103 Binary Tree Zigzag Level Order Traversal 题目地址
/**
* Definition for a binary tree node.
* struct TreeNode {
* int val;
* struct TreeNode *left;
* struct TreeNode *right;
* };
*/
/**
* Return an array of arrays of size *returnSize.
* The sizes of the arrays are returned as *columnSizes array.
* Note: Both returned array and *columnSizes array must be malloced, assume caller calls free().
*/
//二叉树的锯齿层序遍历
//基本方法还是与前面层序遍历类似
/*主要技巧:
增加一个标记flag,巧用 按位异或,
实现flag=0和flag=1之间的转换,
从而控制二叉树遍历(数据存储)方向
*/
int maxDepth (struct TreeNode * root ) {
if (root == NULL ) return 0 ;
else {
int L = maxDepth (root -> left );
int R = maxDepth (root -> right );
int M = (L > R )?L :R ;
return M + 1 ;
}
}
int * * zigzagLevelOrder (struct TreeNode * root , int * * columnSizes , int * returnSize ) {
if (root == NULL ) return NULL ;
int depth = * returnSize = maxDepth (root );
int * * res = (int * * )calloc (depth ,sizeof (int * ));
* columnSizes = (int * )calloc (depth ,sizeof (int ));
int front = 0 ,rear = 0 ;
struct TreeNode * queue [5000 ];
queue [rear ++ ]= root ;
int cur_size = 1 ;int next_size = 0 ;int size = 0 ;
int flag = 0 ;
while (front < rear ) {
res [size ]= (int * )malloc (1000 * sizeof (int ));
//最最开始flag等于0,令j为0,j++ (flag=0,j=0 从res[size]最左边记录)

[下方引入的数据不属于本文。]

(* ===== verification/CanonicalFacts.v ===== *)
(** * CanonicalFacts: the canonical bytes identify the document

    The rendering of canonical.h is a prefix code: a canonical text, followed
    by anything a canonical text can be followed by, is read back in one way.
    Together with the determinism of the member order this gives both halves
    of what signing needs: documents that differ only in presentation have the
    same bytes, and documents that differ in content do not. *)
From S2P Require Import Prelude Json Canonical Utf.

(** ** Hexadecimal digits and escapes *)
Lemma hex_digit_val d : 0 <= d < 16 -> byte_val (hex_digit d) = if d <? 10 then 48 + d else 87 + d.
Proof. intros Hd. unfold hex_digit. case_if; bool_prop; rewrite byte_val_of; lia. Qed.

Lemma hex_digit_inj a b : 0 <= a < 16 -> 0 <= b < 16 -> hex_digit a = hex_digit b -> a = b.
Proof.
  intros Ha Hb E. apply (f_equal byte_val) in E. rewrite !hex_digit_val in E by done.
  repeat case_if_in E; bool_prop; lia.
Qed.

(** The characters an escape sequence is told apart by. *)
Definition short_escape (cp : Z) : option ascii :=
  if cp =? 34 then Some quote_char else if cp =? 92 then Some backslash
  else if cp =? 8 then Some "b"%char else if cp =? 12 then Some "f"%char
  else if cp =? 10 then Some "n"%char else if cp =? 13 then Some "r"%char
  else if cp =? 9 then Some "t"%char else None.

Lemma escape_cp_unfold cp bytes :
  escape_cp cp bytes =
    match short_escape cp with
    | Some c => String backslash (String c "")
    | None =>
        if cp <? 0x20 then
          String backslash ("u00" +:+ String (hex_digit (Z.land (Z.shiftr cp 4) 0xF))
                                        (String (hex_digit (Z.land cp 0xF)) ""))
        else bytes
    end.
Proof. unfold escape_cp, short_escape. by repeat case_if. Qed.

Lemma short_escape_inj cp1 cp2 c :
  short_escape cp1 = Some c -> short_escape cp2 = Some c -> cp1 = cp2.
Proof.
  unfold short_escape. intros H1 H2.
  repeat case_if_in H1; try discriminate H1; rewrite <- H1 in H2; clear H1;
    repeat case_if_in H2; bool_prop; subst; (done || (vm_compute in H2; congruence)).
Qed.

Lemma short_escape_not_u cp : short_escape cp <> Some "u"%char.
Proof. unfold short_escape. intros H. repeat case_if_in H; vm_compute in H; congruence. Qed.

Lemma hex_pair_inj cp1 cp2 :
  0 <= cp1 < 32 -> 0 <= cp2 < 32 ->
  hex_digit (Z.land (Z.shiftr cp1 4) 0xF) = hex_digit (Z.land (Z.shiftr cp2 4) 0xF) ->
  hex_digit (Z.land cp1 0xF) = hex_digit (Z.land cp2 0xF) -> cp1 = cp2.
Proof.
  intros H1 H2. change 0xF with (Z.ones 4). rewrite !Z.land_ones by lia.
  rewrite !Z.shiftr_div_pow2 by lia. change (2 ^ 4) with 16.
  assert (0 <= cp1 / 16 < 2) by (split; [apply Z.div_pos|apply Z.div_lt_upper_bound]; lia).
  assert (0 <= cp2 / 16 < 2) by (split; [apply Z.div_pos|apply Z.div_lt_upper_bound]; lia).
  pose proof (Z.mod_pos_bound cp1 16 ltac:(lia)). pose proof (Z.mod_pos_bound cp2 16 ltac:(lia)).
  rewrite !(Z.mod_small (_ / 16)) by lia.
  intros E1%hex_digit_inj E2%hex_digit_inj; [|lia..].
  rewrite (Z.div_mod cp1 16), (Z.div_mod cp2 16) by lia. lia.
Qed.

(** A code point whose bytes are copied does not begin like an escape or like
    the closing quote. *)
Lemma literal_head s cp bytes rest :
  utf8_next s = Ok (cp, bytes, rest) -> short_escape cp = None -> 0x20 <= cp ->
  exists b t, bytes = String b t /\ b <> quote_char /\ b <> backslash.
Proof.
  intros []%utf8_next_case Hs Hcp; subst.
  - exists b0, "". split; [done|]. split; intros ->; vm_compute in Hs; congruence.
  - exists b0, p. split; [done|]. split; intros ->; vm_compute in H2; congruence.
Qed.

(** A decoded string in which no ASCII character has an overlong encoding. *)
Definition shortest (p : Z * string) : Prop := p.1 < 0x80 -> String.length p.2 = 1%nat.

Lemma strict_shortest p : strict_piece p = true -> shortest p.
Proof.
  unfold strict_piece, shortest, utf8_len. intros H Hp. bool_prop.
  replace (p.1 <? 0x80) with true in H by lia. by apply Nat.eqb_eq in H.
Qed.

//下一层flag变为1,令j为cur_size-1,j-- (flag=1,j=cur_size-1 从res[size]最右边记录)
//因为cur_size已经由上一步得到,即为小数组的长度
//由此类推
int j = (flag )?cur_size - 1 :0 ;
for (int i = 0 ;i < cur_size && front < rear ;i ++ ) {
struct TreeNode * temp = queue [front ++ ];
if (flag == 0 ) {
res [size ][j ++ ]= temp -> val ;
} else {
res [size ][j -- ]= temp -> val ;
}
if (temp -> left ) {
queue [rear ++ ]= temp -> left ;
next_size ++ ;
}
if (temp -> right ) {
queue [rear ++ ]= temp -> right ;
next_size ++ ;
}
}
(* columnSizes )[size ++ ]= cur_size ;
cur_size = next_size ;
if (cur_size == 0 ) break ;
next_size = 0 ;
flag ^=1 ;
//按位异或,c=a^b 如果ab相同结果c为0,ab不同结果c为1
//flag^=1相当于 flag=flag^1
//如果此前的flag是1,令flag为0;反之如果此前的flag为0,令flag为1
//按位运算,方便实现数的交换
}
return res ;
}